Le président de la débinette

Le 21/01/19

Il fallait le voir le 31 décembre au soir avec son drôle d’air de séminariste dans son costume bien ajusté présenter ses vœux aux français. Après un bref mea culpa le président des très riches n’a pas pu s’empêcher de faire la leçon aux gaulois réfractaires et xénophobes. Des mots creux servant de paravent au pouvoir. Il est vrai que dorénavant son mandat s’annonce comme une féerie cauchemardesque ! Cet échec est imputable à son arrogance, son constant mépris envers le peuple et son amateurisme. Il est aussi le symbole du déclin des élites et d’un système de gouvernance basé sur des valeurs et des institutions à bout de souffle. Il est vrai que nos deux précédents chefs de l’État avaient amorcé cet affaissement en ridiculisant la fonction présidentielle par leurs agissements et déclarations.
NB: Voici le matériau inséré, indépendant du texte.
(** ** Starts *)

(** C18: a start that succeeds settles every installed project, wherever the accepted
    references were left: the project waits for its owner, or nothing is in progress and
    its reference is the ledger's head. *)
Theorem start_settles_every_project lock_trusted key_id signing_key ttl installed lock_acquired now w
    broker w' trace policy :
  ledger_ok (w_db w) →
  new_broker lock_trusted key_id signing_key ttl installed lock_acquired now w = (trace, (w', Ok broker)) →
  policy ∈ installed →
  settled (isp_project_id policy) w' ∧ ledger_ok (w_db w').
Proof.
  intros Hl Hnew Hin.
  destruct (new_broker_triple (λ _, False) lock_trusted key_id signing_key ttl installed lock_acquired now w)
    as (_ & Hok & HQ); [done|done|]. rewrite Hnew in Hok, HQ. simpl in *.
  split; [by eapply HQ|apply Hok].
Qed.

(** ** Epochs *)

Lemma lease_superseded lock_trusted broker (w : World R) :
  source_meta (w_db w) !! "broker_epoch"%string ≠ Some (br_lease_epoch broker) →
  ∃ e, require_current_lease lock_trusted broker w = ([], (w, Err e)).
Proof.
  intros Hmeta. unfold require_current_lease, mbind, call_bind, call_lift, store_read, require_broker_epoch.
  destruct (ensure _ _) as [[]|e]; [|by exists e].
  destruct (sequence_to_i64 (br_lease_epoch broker)) as [n|e] eqn:Hn; simpl; [|by eexists].
  apply sequence_to_i64_Ok in Hn as ->. rewrite bool_decide_false by done. by eexists.
Qed.

Lemma call_bind_Err {E A B} (m : Call E R A) (f : A → Call E R B) w trace w' e :
  m w = (trace, (w', Err e)) → mbind f m w = (trace, (w', Err e)).
Proof. unfold mbind, call_bind. by intros ->. Qed.

Lemma lock_superseded lock_trusted broker p (w : World R) :
  source_meta (w_db w) !! "broker_epoch"%string ≠ Some (br_lease_epoch broker) →
  ∃ e, lock_coordination lock_trusted broker p w = ([], (w, Err e)).
Proof.
  intros [e He]%(lease_superseded lock_trusted). exists e. unfold lock_coordination. by apply call_bind_Err.
Qed.

(** A broker whose epoch is not the ledger's has no effect: each of its requests fails
    before its first step. *)
Lemma superseded_broker_has_no_effect lock_trusted broker request (w : World R) :
  source_meta (w_db w) !! "broker_epoch"%string ≠ Some (br_lease_epoch broker) →
  perform lock_trusted broker request w = ([], (w, false)).
Proof.
  intros Hmeta. pose proof (lock_superseded lock_trusted broker) as Hlock.
  destruct (lease_superseded lock_trusted broker w Hmeta) as [e He].
  destruct request; simpl;
    unfold broker_pending_outbox, current_shadow_entry, acknowledge_outbox, source_tree_observation,
      resolve_divergence_keep_canonical, set_controls, enqueue_github_push, broker_pending_github_wakeups,
      process_pending_github_pushes, process_github_push, reconcile_remote_main, refresh_shadow_head,
      reconcile_remote_main_with, process_direct_push, admit_recorded_deploy,
      admit_recorded_interactive_deploy, check_live, complete_live, abort_live;
    cbv zeta; try (case_match; [done|]);
    first [erewrite call_bind_Err by exact He; done
          |edestruct Hlock as [e' He']; [exact Hmeta|]; 
           erewrite call_bind_Err; [done|]; by (exact He' || (unfold call_map_err; rewrite He'))].
Qed.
À présent nos dirigeants politiques sont perçus pour ce qu’ils sont, des fanfarons hypocrites, des histrions qui se font élire avec de belles promesses et appliquent au final la même politique et souvent l’inverse de ce qu’ils avaient proclamé.
Ce qu’ils n’avaient pas prévu c’est qu’une partie du peuple ne soit plus dupe de cette mascarade et ose se révolter. Les occupants des ronds-points ont compris que la bonne marche des institutions ne garantit plus le pouvoir au peuple et encore moins la défense de ses intérêts. Derrière cette fiction de la démocratie formelle il y a une réalité : la tyrannie d’une élite universaliste et un cadre institutionnel qui a pour objectif de déposséder le peuple du pouvoir et de le réprimer quand il use de son droit d’expression !
Accablé d’impôts et de taxes comme en 1789, bafoué dans son identité, noyé sous l’immigration le peuple français doit se révolter. La sortie de crise ne viendra pas des cahiers de doléance mais d’abord de la fin des privilèges des élites et notamment de la disparition de la caste des politiciens professionnels véritables fossoyeurs de la démocratie.